**What is being asked**
The records follow. Copy each one exactly.

####################

(** * Event scheduler: topological sort, resource-constrained simulation,
      deadline analysis.

    Shallow embedding of [src/event_class.py] and [src/event_scheduler.py].

    - Python integers are [Z]; [str] values are [string] (byte strings in
      UTF-8, whose byte-wise lexicographic order is Python's code point
      order).
    - A [dict] iterated in insertion order is an association list whose keys
      are pairwise distinct; the registry [self.events] is the list of its
      events, keyed by [name].
    - [defaultdict(int)] and [defaultdict(list)] are total maps.
    - A [heapq] list is the sorted list of its elements: [heappush] is
      ordered insertion, [heappop] removes the head, [h[0]] is the head.
    - [raise] is the left injection of a sum; unbounded [while] loops take
      fuel and answer [None] when it runs out. *)

From Stdlib Require Import String Ascii.
From Stdlib Require Import List ZArith Bool Lia.
From Stdlib Require Import Permutation Sorted Relations.
Import ListNotations.

Local Open Scope string_scope.
Local Open Scope Z_scope.
Local Open Scope list_scope.

(** ** Exceptions *)

Inductive exn : Type :=
| ValueError (msg : string)
| KeyError (key : string).

Definition result (A : Type) : Type := (exn + A)%type.

Definition bind {E A B : Type} (m : E + A) (k : A -> E + B) : E + B :=
  match m with
  | inl e => inl e
  | inr a => k a
  end.

Notation "x <- m ;; k" := (bind m (fun x => k))
  (at level 61, m at next level, right associativity).
Notation "' p <- m ;; k" := (bind m (fun x => match x with p => k end))
  (at level 61, p pattern, m at next level, right associativity).

(** ** event_class.py *)

Record Event : Type := mkEvent {
  name : string;
  duration : Z;
  dependencies : list string;
  resources_required : Z;
  priority : Z;
  deadline : Z
}.

(** [deadline: int = -1  # -1 means no deadline] *)
Definition no_deadline : Z := -1.

(** ** Tuple orders and sorting *)

Section Sorting.
Variable A : Type.
Variable leb : A -> A -> bool.

Fixpoint insert_sorted (x : A) (l : list A) : list A :=
  match l with
  | [] => [x]
  | y :: l' => if leb x y then x :: y :: l' else y :: insert_sorted x l'
  end.

(** [sorted(l)] / [l.sort()]: a stable sort. *)
Definition sort (l : list A) : list A := fold_right insert_sorted [] l.

(** [heapq.heappush(h, x)] on the sorted-list model of a heap. *)
Definition heappush (h : list A) (x : A) : list A := insert_sorted x h.

(** [for x in items: heapq.heappush(h, x)] *)
Definition heappush_all (h : list A) (items : list A) : list A :=
  fold_left heappush items h.
End Sorting.

Arguments insert_sorted {A}.
Arguments sort {A}.
Arguments heappush {A}.
Arguments heappush_all {A}.

(** Python compares tuples lexicographically. *)
Definition key_leb (a b : Z * string) : bool :=
  let '(p1, n1) := a in
  let '(p2, n2) := b in
  (p1 <? p2)%Z || ((p1 =? p2)%Z && String.leb n1 n2).

Definition active_leb (a b : Z * string * Z) : bool :=
  let '(e1, n1, r1) := a in
  let '(e2, n2, r2) := b in
  (e1 <? e2)%Z ||
  ((e1 =? e2)%Z &&
   (String.ltb n1 n2 || (String.eqb n1 n2 && (r1 <=? r2)%Z))).

(** ** The registry [self.events] *)

Fixpoint events_find (evs : list Event) (n : string) : option Event :=
  match evs with
  | [] => None
  | e :: evs' => if String.eqb (name e) n then Some e else events_find evs' n
  end.

(** [name in self.events] *)
Definition events_mem (evs : list Event) (n : string) : bool :=
  match events_find evs n with
  | Some _ => true
  | None => false
  end.

(** [self.events[name]] *)
Definition events_get (evs : list Event) (n : string) : result Event :=
  match events_find evs n with
  | Some e => inr e
  | None => inl (KeyError n)
  end.

(** [self.events[event.name] = event]: an existing key keeps its place. *)
Fixpoint add_event (evs : list Event) (e : Event) : list Event :=
  match evs with
  | [] => [e]
  | e' :: evs' =>
      if String.eqb (name e') (name e) then e :: evs' else e' :: add_event evs' e
  end.

(** ** Dictionaries keyed by names *)

Section Dict.
Variable V : Type.

Fixpoint dict_find (d : list (string * V)) (k : string) : option V :=
  match d with
  | [] => None
  | (k', v) :: d' => if String.eqb k' k then Some v else dict_find d' k
  end.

####################

**Finished exercise**
(** * Event scheduler: topological sort, resource-constrained simulation,
      deadline analysis.

    Shallow embedding of [src/event_class.py] and [src/event_scheduler.py].

    - Python integers are [Z]; [str] values are [string] (byte strings in
      UTF-8, whose byte-wise lexicographic order is Python's code point
      order).
    - A [dict] iterated in insertion order is an association list whose keys
      are pairwise distinct; the registry [self.events] is the list of its
      events, keyed by [name].
    - [defaultdict(int)] and [defaultdict(list)] are total maps.
    - A [heapq] list is the sorted list of its elements: [heappush] is
      ordered insertion, [heappop] removes the head, [h[0]] is the head.
    - [raise] is the left injection of a sum; unbounded [while] loops take
      fuel and answer [None] when it runs out. *)

From Stdlib Require Import String Ascii.
From Stdlib Require Import List ZArith Bool Lia.
From Stdlib Require Import Permutation Sorted Relations.
Import ListNotations.

Local Open Scope string_scope.
Local Open Scope Z_scope.
Local Open Scope list_scope.

(** ** Exceptions *)

Inductive exn : Type :=
| ValueError (msg : string)
| KeyError (key : string).

Definition result (A : Type) : Type := (exn + A)%type.

Definition bind {E A B : Type} (m : E + A) (k : A -> E + B) : E + B :=
  match m with
  | inl e => inl e
  | inr a => k a
  end.

Notation "x <- m ;; k" := (bind m (fun x => k))
  (at level 61, m at next level, right associativity).
Notation "' p <- m ;; k" := (bind m (fun x => match x with p => k end))
  (at level 61, p pattern, m at next level, right associativity).

(** ** event_class.py *)

Record Event : Type := mkEvent {
  name : string;
  duration : Z;
  dependencies : list string;
  resources_required : Z;
  priority : Z;
  deadline : Z
}.

(** [deadline: int = -1  # -1 means no deadline] *)
Definition no_deadline : Z := -1.

(** ** Tuple orders and sorting *)

Section Sorting.
Variable A : Type.
Variable leb : A -> A -> bool.

Fixpoint insert_sorted (x : A) (l : list A) : list A :=
  match l with
  | [] => [x]
  | y :: l' => if leb x y then x :: y :: l' else y :: insert_sorted x l'
  end.

(** [sorted(l)] / [l.sort()]: a stable sort. *)
Definition sort (l : list A) : list A := fold_right insert_sorted [] l.

(** [heapq.heappush(h, x)] on the sorted-list model of a heap. *)
Definition heappush (h : list A) (x : A) : list A := insert_sorted x h.

(** [for x in items: heapq.heappush(h, x)] *)
Definition heappush_all (h : list A) (items : list A) : list A :=
  fold_left heappush items h.
End Sorting.

Arguments insert_sorted {A}.
Arguments sort {A}.
Arguments heappush {A}.
Arguments heappush_all {A}.

(** Python compares tuples lexicographically. *)
Definition key_leb (a b : Z * string) : bool :=
  let '(p1, n1) := a in
  let '(p2, n2) := b in
  (p1 <? p2)%Z || ((p1 =? p2)%Z && String.leb n1 n2).

Definition active_leb (a b : Z * string * Z) : bool :=
  let '(e1, n1, r1) := a in
  let '(e2, n2, r2) := b in
  (e1 <? e2)%Z ||
  ((e1 =? e2)%Z &&
   (String.ltb n1 n2 || (String.eqb n1 n2 && (r1 <=? r2)%Z))).

(** ** The registry [self.events] *)

Fixpoint events_find (evs : list Event) (n : string) : option Event :=
  match evs with
  | [] => None
  | e :: evs' => if String.eqb (name e) n then Some e else events_find evs' n
  end.

(** [name in self.events] *)
Definition events_mem (evs : list Event) (n : string) : bool :=
  match events_find evs n with
  | Some _ => true
  | None => false
  end.

(** [self.events[name]] *)
Definition events_get (evs : list Event) (n : string) : result Event :=
  match events_find evs n with
  | Some e => inr e
  | None => inl (KeyError n)
  end.

(** [self.events[event.name] = event]: an existing key keeps its place. *)
Fixpoint add_event (evs : list Event) (e : Event) : list Event :=
  match evs with
  | [] => [e]
  | e' :: evs' =>
      if String.eqb (name e') (name e) then e :: evs' else e' :: add_event evs' e
  end.

(** ** Dictionaries keyed by names *)

Section Dict.
Variable V : Type.

Fixpoint dict_find (d : list (string * V)) (k : string) : option V :=
  match d with
  | [] => None
  | (k', v) :: d' => if String.eqb k' k then Some v else dict_find d' k
  end.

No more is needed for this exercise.